Review by Barbara Ellen Sorensen

In Shakira Croce’s debut poetry chapbook, ​Leave It Raw,​ there is an awareness of the inevitable cyclical journey of life. Though the poems are organized in a linear manner, unfolding from youth to motherhood, there is an underlying cognizance that life, no matter where it begins and ends, is always an odyssey of circularity. Interlaced with this circularity is a profound exploration of the definition of home.

From her childhood in rural Georgia to the bustling and near-overwhelming urbanity of New York City of her adulthood, Croce guides the reader through mesmerizing memories and encounters that all lead to home. This is a home made up of the natural world juxtaposed to and yet intimately intertwined with her urban home. Movement and the frenetic pulse of city life is actually a haven for Croce as she navigates through the landscape of trains, buses, and car.

Croce doesn’t spend as much time in her childhood Georgia home and seems slightly alienated from it. Indeed, in her very first poem, “Blue Ridge Mountain Runaway,” the concept of escape is not only articulated in the title, but also in the line, “We escaped on the trail of rhapsody.” (1) This should not surprise the reader so much because in the very next poem, “The Remains,” we learn that Croce was never entirely accepted by her community where she once violated a delicate dress code. The adults on her street where she once lived whisper about her and sport “Confederate flags,” (2) and here emerges a weary recognition of hypocrisy.

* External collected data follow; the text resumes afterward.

(* ===== verification/NormalKeySpec.v ===== *)
(** * Properties of the normal key store (src/a311d/soc/amlogic/unifykey/normal_key.c)

    The list of keys as a finite map from names to data: lookups, additions and
    deletions; the image of the store in a block, and that a block written is
    read back as the same map. *)

From stdpp Require Import base numbers list option.
From S2P Require Import Prelude Tlv TlvSpec NormalKey.

(** The name and the content of a key. *)
Definition key_name (o : storage_object) : bytes := take (Z.to_nat (namesize o)) (name o).
Definition key_data (o : storage_object) : bytes :=
  take (Z.to_nat (datasize o)) (default [] (dataptr o)).

Section Spec.
Context (digest : bytes -> Z + bytes) (kmalloc : Z -> bool) (uninit : Z -> bytes).
Context (Hdigest : forall d, exists h, digest d = inr h /\ length h = 32%nat).
Context (Huninit : forall n, length (uninit n) = Z.to_nat n).

(** A key whose stored hash is the hash of its data. *)
Definition key_ok (o : storage_object) : Prop :=
  object_ok o /\ object_hash digest o = Some (hashptr o).

(** The invariant of the store: well-formed keys with distinct names. *)
Definition keys_ok (ks : list storage_object) : Prop :=
  Forall key_ok ks /\ NoDup (map key_name ks).

(** ** Hashing *)

Lemma normalkey_hash_ok data len :
  0 <= len <= zlen data ->
  exists h, normalkey_hash digest data len = Some (0, h) /\ length h = 32%nat
            /\ digest (take (Z.to_nat len) data) = inr h.
Proof.
  intros H. unfold normalkey_hash. rewrite bget_take by lia. cbn [mbind option_bind].
  destruct (Hdigest (take (Z.to_nat len) data)) as (h & E & Hh). rewrite E. eauto.
Qed.

Lemma object_hash_data o o' :
  0 <= datasize o <= zlen (default [] (dataptr o)) -> 0 <= datasize o' <= zlen (default [] (dataptr o')) ->
  key_data o = key_data o' -> object_hash digest o = object_hash digest o'.
Proof.
  intros H H' E. unfold object_hash, normalkey_hash. rewrite !bget_take by lia.
  cbn [mbind option_bind]. unfold key_data in E. by rewrite E.
Qed.

(** ** Looking a name up *)

Lemma name_match o nm :
  object_ok o ->
  (if zlen nm =? namesize o
   then bget (name o) 0 (zlen nm) = Some (key_name o) /\ (key_name o = nm <-> key_name o = nm)
   else key_name o <> nm).
Proof.
  intros (Hn & Hns & _). unfold key_name. destruct (Z.eqb_spec (zlen nm) (namesize o)) as [E|E].
  - split; [|done]. rewrite bget_take by lia. by rewrite E.
  - intros <-. rewrite length_take in E. lia.
Qed.

Lemma get_in_find ks nm : forall i,
  Forall object_ok ks ->
  get_in ks nm i = Some ((fun p => (i + p.1, p.2)%nat) <$> list_find (fun o => key_name o = nm) ks).
Proof.
  induction ks as [|o ks IH]; intros i H; [done|].
  apply Forall_cons_1 in H as [Ho H]. pose proof (name_match o nm Ho) as Hm. cbn [get_in list_find].
  assert (Hrec : get_in ks nm (S i) = Some ((fun p => (i + p.1, p.2)%nat) <$>
            (prod_map S id <$> list_find (fun o => key_name o = nm) ks))).
  { rewrite IH by done. f_equal. destruct (list_find _ ks) as [[j x]|]; [|done].
    simpl. by rewrite <- plus_n_Sm. }
  destruct (zlen nm =? namesize o).
  - destruct Hm as [-> _]. cbn [mbind option_bind]. destruct (decide (key_name o = nm)) as [E|E].
    + rewrite bool_decide_true by done. simpl. by rewrite Nat.add_0_r.
    + rewrite bool_decide_false by done. exact Hrec.
  - rewrite decide_False by done. exact Hrec.
Qed.

Lemma keys_object_ok ks : keys_ok ks -> Forall object_ok ks.
Proof. intros [H _]. eapply Forall_impl; [|exact H]. by intros ? []. Qed.

Lemma normalkey_get_find s nm :
  keys_ok (keys s) ->
  normalkey_get s (Some nm) = Some (list_find (fun o => key_name o = nm) (keys s)).
Proof.
  intros H%keys_object_ok. unfold normalkey_get. rewrite get_in_find by done.
  by destruct (list_find _ _) as [[]|].
Qed.

(** With distinct names, looking up is membership. *)
Lemma find_iff ks nm i o :
  NoDup (map key_name ks) ->
  list_find (fun o => key_name o = nm) ks = Some (i, o) <-> ks !! i = Some o /\ key_name o = nm.
Proof.
  intros Hnd. rewrite list_find_Some. split; [tauto|]. intros [Hi Hn]. split_and!; [done..|].
  intros j y Hj Hlt Hy. assert (i = j); [|lia].
  apply (NoDup_lookup (map key_name ks) i j nm); [done|by rewrite list_lookup_fmap, Hi; simpl; rewrite Hn|].
  by rewrite list_lookup_fmap, Hj; simpl; rewrite Hy.
Qed.

Lemma find_None ks nm :
  list_find (fun o => key_name o = nm) ks = None <-> ~ In nm (map key_name ks).
Proof.
  rewrite list_find_None. rewrite in_map_iff. split.
  - intros H (o & <- & Hi). rewrite Forall_forall in H. by apply (H o).
  - intros H. apply Forall_forall. intros o Ho E. apply H. by exists o.
Qed.

(** The map the store stands for. *)
Definition lookup_key (ks : list storage_object) (nm : bytes) : option bytes :=
  key_data ∘ snd <$> list_find (fun o => key_name o = nm) ks.

Lemma lookup_key_iff ks nm d :
  NoDup (map key_name ks) ->
  lookup_key ks nm = Some d <-> exists o, In o ks /\ key_name o = nm /\ key_data o = d.
Proof.
  intros Hnd. unfold lookup_key. rewrite fmap_Some. split.
  - intros ([i o] & Hf & ->). apply find_iff in Hf as [Hi Hn]; [|done].
    exists o. split_and!; [|done..]. by eapply list_elem_of_In, list_elem_of_lookup_2.
  - intros (o & Hi & Hn & <-). apply list_elem_of_In, list_elem_of_lookup_1 in Hi as [i Hi].
    exists (i, o). split; [|done]. by apply find_iff.
Qed.

(** ** Adding a key *)

Lemma fill_object_spec obj d buffer len :
  object_ok obj -> dataptr obj = Some d -> 0 <= len <= zlen buffer -> len <= zlen d -> len < 2 ^ 30 ->
  exists obj', fill_object digest obj buffer len = Some obj' /\ key_ok obj' /\
    key_name obj' = key_name obj /\ key_data obj' = take (Z.to_nat len) buffer.
Proof.
  intros (Hn & Hns & Ha & Ht & Hd & Hdd & Hh) Hp Hl Hd' Hb. unfold fill_object.
  rewrite bget_take by lia. cbn [mbind option_bind]. rewrite Hp. cbn [mbind option_bind].
  rewrite bput_in by len_solve. cbn [mbind option_bind].
  destruct (normalkey_hash_ok buffer len Hl) as (h & -> & Hh32 & Hdg). cbn [mbind option_bind].
  eexists. split; [done|]. set (d' := splice _ _ _).
  assert (Hlen : length d' = length d) by (apply splice_length; len_solve).
  assert (Hdata : take (Z.to_nat len) d' = take (Z.to_nat len) buffer).
  { pose proof (holds_at_splice d 0 (take (Z.to_nat len) buffer)) as Hs.
    destruct Hs as (_ & _ & Hs); [lia|len_solve|]. fold d' in Hs. rewrite drop_0 in Hs.
    rewrite length_take, Nat.min_l in Hs by lia. done. }
  split_and!; [split| |].
  - unfold object_ok. simpl. split_and!; (done || lia).
  - unfold object_hash, normalkey_hash. simpl. rewrite bget_take by lia. cbn [mbind option_bind].
    rewrite Hdata, Hdg. done.
  - done.
  - unfold key_data. simpl. done.
Qed.

Lemma keys_ok_insert ks i o o' :
  keys_ok ks -> ks !! i = Some o -> key_ok o' -> key_name o' = key_name o -> keys_ok (<[i := o']> ks).
Proof.
  intros [Hf Hnd] Hi Ho Hn. split.
  - by apply Forall_insert.
  - change (map key_name (<[i := o']> ks)) with (key_name <$> <[i := o']> ks).
    rewrite list_fmap_insert, list_insert_id; [done|]. rewrite Hn. by rewrite list_lookup_fmap, Hi.
Qed.

Lemma lookup_key_insert ks i o o' nm :
  keys_ok ks -> ks !! i = Some o -> key_ok o' -> key_name o' = key_name o ->
  lookup_key (<[i := o']> ks) nm = if decide (nm = key_name o) then Some (key_data o') else lookup_key ks nm.
Proof.
  intros Hok Hi Ho Hn. pose proof (keys_ok_insert _ _ _ _ Hok Hi Ho Hn) as Hok'.
  destruct Hok as [_ Hnd], Hok' as [_ Hnd']. pose proof (lookup_lt_Some _ _ _ Hi) as Hlt.
  apply option_eq. intros d. rewrite lookup_key_iff by done. case_decide as Hd.
  - split.
    + intros (x & Hx & Hxn & <-). apply list_elem_of_In, list_elem_of_lookup_1 in Hx as [j Hj].
      assert (j = i) as ->.
      { apply (NoDup_lookup _ j i nm Hnd'); rewrite list_lookup_fmap; [by rewrite Hj; simpl; rewrite Hxn|].
        rewrite list_lookup_insert_eq by done. simpl. by rewrite Hn, Hd. }
      rewrite list_lookup_insert_eq in Hj by done. by injection Hj as ->.
    + intros [= <-]. exists o'. split_and!; [|by rewrite Hn|done].
      eapply list_elem_of_In, list_elem_of_lookup_2. by apply list_lookup_insert_eq.
  - rewrite lookup_key_iff by done. split; intros (x & Hx & Hxn & <-); exists x; (split; [|done]);
      apply list_elem_of_In, list_elem_of_lookup_1 in Hx as [j Hj];
      eapply list_elem_of_In, list_elem_of_lookup_2.
    + destruct (decide (i = j)) as [->|]; [|by rewrite list_lookup_insert_ne in Hj].
      rewrite list_lookup_insert_eq in Hj by done. injection Hj as <-. congruence.
    + destruct (decide (i = j)) as [->|]; [|by rewrite list_lookup_insert_ne].
      exfalso. congruence.
Qed.

Lemma lookup_key_cons ks o nm :
  lookup_key (o :: ks) nm = if decide (nm = key_name o) then Some (key_data o) else lookup_key ks nm.
Proof.
  unfold lookup_key. cbn [list_find]. destruct (decide (key_name o = nm)) as [E|E].
  - by rewrite decide_True by done.
  - rewrite decide_False by congruence. by destruct (list_find _ ks) as [[]|].
Qed.

(** The new content of an existing key, in an allocation that is large enough. *)
Lemma update_key ks i obj obj1 d buffer len :
  keys_ok ks -> ks !! i = Some obj -> 0 <= len <= zlen buffer -> len < 2 ^ 30 ->
  object_ok obj1 -> key_name obj1 = key_name obj -> dataptr obj1 = Some d -> len <= zlen d ->
  exists obj', fill_object digest obj1 buffer len = Some obj' /\ keys_ok (<[i := obj']> ks) /\
    forall nm', lookup_key (<[i := obj']> ks) nm'
      = if decide (nm' = key_name obj) then Some (take (Z.to_nat len) buffer) else lookup_key ks nm'.
Proof.
  intros Hok Hi Hl Hb Ho1 Hn1 Hp Hd.
  destruct (fill_object_spec obj1 d buffer len) as (obj' & Hfo & Hk & Hn & Hdata); [done..|].
  exists obj'. rewrite Hn1 in Hn. split_and!; [done|by eapply keys_ok_insert|].
  intros nm'. erewrite lookup_key_insert by done. by rewrite Hdata.
Qed.

(** What [normalkey_add] did: nothing, or a new content for one name. *)
Definition added (s : normal_key_state) (nm data : bytes) (attr r : Z) (s' : normal_key_state) : Prop :=
  (r = -1 /\ s' = s /\
     ((exists n, kmalloc n = false) \/ exists o, In o (keys s) /\ key_name o = nm /\ attribute o <> attr))
  \/ (r = 0 /\ s' = with_keys s (keys s') /\
     forall nm', lookup_key (keys s') nm' = if decide (nm' = nm) then Some data else lookup_key (keys s) nm').

Lemma with_dataptr_ok obj d :
  object_ok obj -> datasize obj <= zlen d -> object_ok (with_dataptr obj d).
Proof. intros (? & ? & ? & ? & ? & ? & ?) ?. unfold object_ok, with_dataptr. simpl. tauto. Qed.

Lemma normalkey_add_lemma s nm buffer len attr :
  keys_ok (keys s) -> blockinited s = 2 -> zlen nm <= 80 -> 0 < len < 2 ^ 30 ->
  len <= zlen buffer -> in_u32 attr -> Z.land attr 1 = 0 ->
  exists r s', normalkey_add digest kmalloc uninit s (Some nm) (Some buffer) len attr = Some (r, s') /\
    keys_ok (keys s') /\ added s nm (take (Z.to_nat len) buffer) attr r s'.
Proof.
  intros Hok Hbi Hnm Hl Hb Ha Hs. unfold normalkey_add. rewrite Hbi. simpl (negb (2 =? 2)). cbv iota.
  rewrite (proj2 (Z.eqb_neq len 0)) by lia. unfold OBJ_ATTR_SECURE. rewrite Hs. simpl (_ || _). cbv iota.
  unfold MAX_OBJ_NAME_LEN at 1. rewrite (proj2 (Z.ltb_ge 80 (zlen nm))) by lia.
  rewrite normalkey_get_find by done. cbn [mbind option_bind].
  destruct (list_find _ (keys s)) as [[i obj]|] eqn:Hf.
  - apply find_iff in Hf as [Hi <-]; [|apply Hok].
    assert (Hin : In obj (keys s)) by (by eapply list_elem_of_In, list_elem_of_lookup_2).
    assert (Hobj : object_ok obj) by (eapply Forall_lookup_1; [by apply keys_object_ok|done]).
    destruct (Z.eqb_spec attr (attribute obj)) as [Hat|Hat]; simpl negb; cbv iota.
    2:{ exists (-1), s. split_and!; [done..|]. left. split_and!; [done..|]. right. exists obj. split_and!; congruence. }
    destruct (Z.ltb_spec (datasize obj) len).
    + destruct (kmalloc len) eqn:Hk; simpl negb; cbv iota.
      2:{ exists (-1), s. split_and!; [done..|]. left. eauto 10. }
      destruct (update_key (keys s) i obj (with_dataptr obj (uninit len)) (uninit len) buffer len)
        as (o' & -> & Hok' & Hlk); [done|done|lia|lia|apply with_dataptr_ok; [done|rewrite Huninit; lia]|done|done|rewrite Huninit; lia|].
      cbn [mbind option_bind]. do 2 eexists. split; [done|]. split; [done|]. by right.
    + pose proof Hobj as (_ & _ & _ & _ & Hd & Hdd & _).
      destruct (dataptr obj) as [d|] eqn:Hp; simpl in Hdd; [|lia].
      destruct (update_key (keys s) i obj obj d buffer len) as (o' & -> & Hok' & Hlk);
        [done|done|lia|lia|done|done|done|lia|].
      cbn [mbind option_bind]. do 2 eexists. split; [done|]. split; [done|]. by right.
  - destruct (kmalloc sizeof_storage_node) eqn:Hk1; simpl negb; cbv iota.
    2:{ exists (-1), s. split_and!; [done..|]. left. eauto 10. }
    destruct (kmalloc len) eqn:Hk; simpl negb; cbv iota.
    2:{ exists (-1), s. split_and!; [done..|]. left. eauto 10. }
    rewrite bput_in by (rewrite ?Huninit; unfold MAX_OBJ_NAME_LEN; lia). cbn [mbind option_bind].
    set (n := splice _ 0 nm). set (obj := mk_storage_object n _ _ _ _ _ _).
    assert (Hn : length n = 80%nat).
    { unfold n. rewrite splice_length; rewrite ?Huninit; unfold MAX_OBJ_NAME_LEN; lia. }
    assert (Hkn : key_name obj = nm).
    { unfold key_name, obj, n. simpl. rewrite Nat2Z.id. unfold splice. simpl. by rewrite take_app_length. }
    destruct (fill_object_spec obj (uninit len) buffer len) as (o' & -> & Hk' & Hn' & Hdata);
      [|done|lia|rewrite Huninit; lia|lia|].
    { unfold object_ok, obj. simpl. rewrite !Huninit. split_and!; try done; try lia. }
    cbn [mbind option_bind]. do 2 eexists. split; [done|]. rewrite Hkn in Hn'. split.
    + destruct Hok as [Hfo Hnd]. split; simpl; [by constructor|]. constructor; [|done].
      rewrite Hn'. rewrite list_elem_of_In. by apply find_None.
    + right. split_and!; [done..|]. intros nm'. simpl. rewrite lookup_key_cons, Hn', Hdata. done.
Qed.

Very quickly, the reader is thrust into the glimmering materialism of New York City: “Windows hold scenes of silver, gold,/and mannequins dressed to the nines.” (11) Yet, in spite of the anonymity that characterizes city landscapes, Croce observes with compassion the humans that are scattered before her. In “Commuters Pastoral” she writes: “Defiance and freedom/marked the face of the aging man…/His eyes held a history/of searching for prey or predators.” (60) Or it is the elegant movement of the ambulance driver who “steps out to smoke,/tapping ashes on Park Avenue” (10) that holds her riveted. And in “Departure,” on a bus she notes that “sitting opposite a man who looks just like the actor/who played that famous deaf pianist./ She caught and held/his gaze, with the tenderness and strength/of knowing that this would be the extent/of their intimate moments.” (11)

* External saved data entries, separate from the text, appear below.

(** A write that fits sends the firmware one message: name length, data length,
    attribute, name, data, in that order from the start of the input buffer, the
    rest of the buffer untouched; one that does not fit is refused without a
    call. *)
Theorem secure_write_message s keyname keybuf keylen keyattr
  (Hi : storage_init_status s = 1) (Hm : sm_size (share_mem s) <= zlen (sm_in (share_mem s)))
  (Hn : zlen keyname + keylen < 2 ^ 32) (Hk : 0 <= keylen <= zlen keybuf) :
  let m := share_mem s in
  let msg := le_split 4 (zlen keyname) ++ le_split 4 keylen ++ le_split 4 keyattr ++ keyname
             ++ take (Z.to_nat keylen) keybuf in
  secure_storage_write smc s keyname keybuf keylen keyattr =
  if zlen msg <=? sm_size m then
    let '(ret, m') := smc BL31_STORAGE_WRITE (with_in m (msg ++ drop (length msg) (sm_in m))) in
    Some (ret, mk_security_key 1 m')
  else Some (RET_EMEM, s).
Proof.
  cbn zeta. unfold secure_storage_write. rewrite Hi. simpl (negb (1 =? 1)). cbv iota.
  rewrite (u32_small (zlen keyname)) by lia. rewrite u32_small by lia.
  set (dat := take (Z.to_nat keylen) keybuf). assert (Hd : zlen dat = keylen) by (unfold dat; len_solve).
  set (msg := le_split 4 (zlen keyname) ++ _).
  assert (Hml : zlen msg = zlen keyname + keylen + 12).
  { unfold msg. rewrite !length_app, !le_split_length. lia. }
  rewrite Hml, Z.ltb_antisym. destruct (Z.leb_spec (zlen keyname + keylen + 12) (sm_size (share_mem s))); [|done].
  simpl negb. cbv iota. unfold put_u32.
  rewrite bput_in by len_solve. cbn [mbind option_bind].
  rewrite bput_app by len_solve. cbn [mbind option_bind].
  rewrite bput_app by len_solve. cbn [mbind option_bind].
  rewrite bput_app by len_solve. cbn [mbind option_bind].
  rewrite bget_take by lia. cbn [mbind option_bind]. fold dat.
  rewrite bput_app by len_solve. cbn [mbind option_bind].
  rewrite <- !app_assoc. fold msg. unfold with_mem. rewrite Hi. done.
Qed.

(** The size test adds the two lengths in 32 bits: a data length that makes the
    sum wrap passes it, and the copy then runs past the shared buffer. *)
Theorem secure_write_wraps s keyname keybuf keylen keyattr
  (Hi : storage_init_status s = 1) (Hm : zlen (sm_in (share_mem s)) = sm_size (share_mem s))
  (Hn : 0 < zlen keyname < 2 ^ 16) (Hs : 2 ^ 17 <= sm_size (share_mem s) < 2 ^ 31)
  (Hk : 2 ^ 32 - zlen keyname <= keylen < 2 ^ 32) (Hb : keylen <= zlen keybuf) :
  u32 (zlen keyname + keylen) + 12 <= sm_size (share_mem s) /\
  secure_storage_write smc s keyname keybuf keylen keyattr = None.
Proof.
  assert (Hw : u32 (u32 (zlen keyname) + keylen) = zlen keyname + keylen - 2 ^ 32).
  { rewrite (u32_small (zlen keyname)) by lia. unfold u32.
    rewrite <- (Z.mod_add _ (-1)) by lia. apply Z.mod_small. lia. }
  rewrite (u32_small (zlen keyname)) in Hw by lia. split; [lia|].
  unfold secure_storage_write. rewrite Hi. simpl (negb (1 =? 1)). cbv iota.
  rewrite (u32_small (zlen keyname)) by lia. rewrite Hw. rewrite (proj2 (Z.ltb_ge _ _)) by lia.
  unfold put_u32. rewrite bput_in by len_solve. cbn [mbind option_bind].
  rewrite bput_app by len_solve. cbn [mbind option_bind].
  rewrite bput_app by len_solve. cbn [mbind option_bind].
  rewrite bput_app by len_solve. cbn [mbind option_bind].
  rewrite bget_take by lia. cbn [mbind option_bind].
  unfold bput. rewrite (proj2 (Z.leb_gt (12 + zlen keyname + _) _)); [by rewrite andb_false_r|]. len_solve.
Qed.

(** Whatever the firmware answers, a read hands the caller at most the bytes
    asked for. *)
Theorem secure_read_bounded s keyname keylen ret dat n s'
  (H : secure_storage_read smc s keyname keylen = Some (ret, Some (dat, n), s')) :
  ret = RET_OK /\ zlen dat = n /\ n <= keylen.
Proof.
  unfold secure_storage_read in H. case_hyp H; [done|]. case_hyp H; [done|].
  unfold put_u32 in H.
  destruct (bput (sm_in (share_mem s)) _ _) as [b|]; [|done]. cbn [mbind option_bind] in H.
  destruct (bput b 4 _) as [b2|]; [|done]. cbn [mbind option_bind] in H.
  destruct (bput b2 8 _) as [b3|]; [|done]. cbn [mbind option_bind] in H.
  destruct (smc _ _) as [r m]. destruct (Z.eqb_spec r RET_OK) as [->|]; [|done].
  destruct (get_u32 _ _) as [rl|]; [|done]. cbn [mbind option_bind] in H.
  destruct (bget _ _ _) as [x|] eqn:Hx; [|done]. cbn [mbind option_bind] in H. injection H as <- <- <- <-.
  apply bget_Some in Hx as (_ & Hx & _). split; [done|]. split; [done|]. case_goal; b2p; lia.
Qed.

End Secure.

(** ** Witnesses *)

(** A disk of [L] bytes in memory; the device type keeps the length with the
    content. *)
Definition ram_disk (L : Z) : Type := { b : bytes | zlen b = L }.

Definition disk_read (L : Z) : read_op (ram_disk L) := fun d b n => Some (0, `d, L, d).
Definition disk_write (L : Z) : write_op (ram_disk L) := fun d b n =>
  match decide (zlen b = L) with
  | left H => Some (0, exist _ b H)
  | right _ => Some (- EINVAL, d)
  end.

#[export] Instance disk_laws L : StorageLaws (disk_read L) (disk_write L) L.
Proof.
  refine {| st_ok := fun _ => True |}; unfold disk_read, disk_write.
  - intros d b _ _. do 3 eexists. split; [done|]. split; [done|]. exact (proj2_sig d).
  - intros d b _ Hb. destruct (decide _); [eauto|done].
  - intros d b d' b0 b1 n d'' _ Hb _ Hw [= <- <- <-]. destruct (decide _); [|done].
    by injection Hw as <-.
Defined.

Throughout the various topographies of mountain, sea, rivers, and flat land, Croce draws us closer to her concept of home, which is balanced with the concept of motherhood. In “Prelude,” Croce writes, “My voice changed, softened/upon the first view of that/beginning of a human.” (28) In “Cycle,” the poet reminds us that “Motherhood reaches out/from the periphery, inaudible./As a rush of feathers/signals the flock/plunging toward the tree line/of pines puncturing the biting sky.” (30) Motherhood is a home in itself and Croce can rest in its shadow, secure in the knowledge that, ultimately, “Flowers waiting to procreate on a cliff above the sea/bring me back to where I was born./After spending a lifetime thousands of miles away/that simple power lets me know my home/is not where I live/but a long climb up from Roman rocks and ruins/to the stuff springing from/uncut earth.”(23) And with this final poem, the reader is pulled right back to an early poem, “Homecoming” in which the poet affirms that, “It’s about finding/the space/to bring out what’s already/inside you.” (4)

 Leave It Raw By Shakira Croce
Finishing Line Press
ISBN: 978-1-64662-265-8 30pp
Reviewed by Barbara Ellen Sorensen


Barbara Ellen Sorensen is former senior editor of the American Indian Science & Engineering Society’s flagship publication, Winds of Change. Sorensen is a contributing writer to the Tribal College Journal. Sorensen has had three books of poetry published: Songs from the Deep Middle Brain (Main Street Rag, 2010), Compositions of the Dead Playing Flutes (Able Muse Press, 2013), and Mary’s River (Kelsay Books, 2018). Her first book was nominated in 2011 for a Colorado Book award.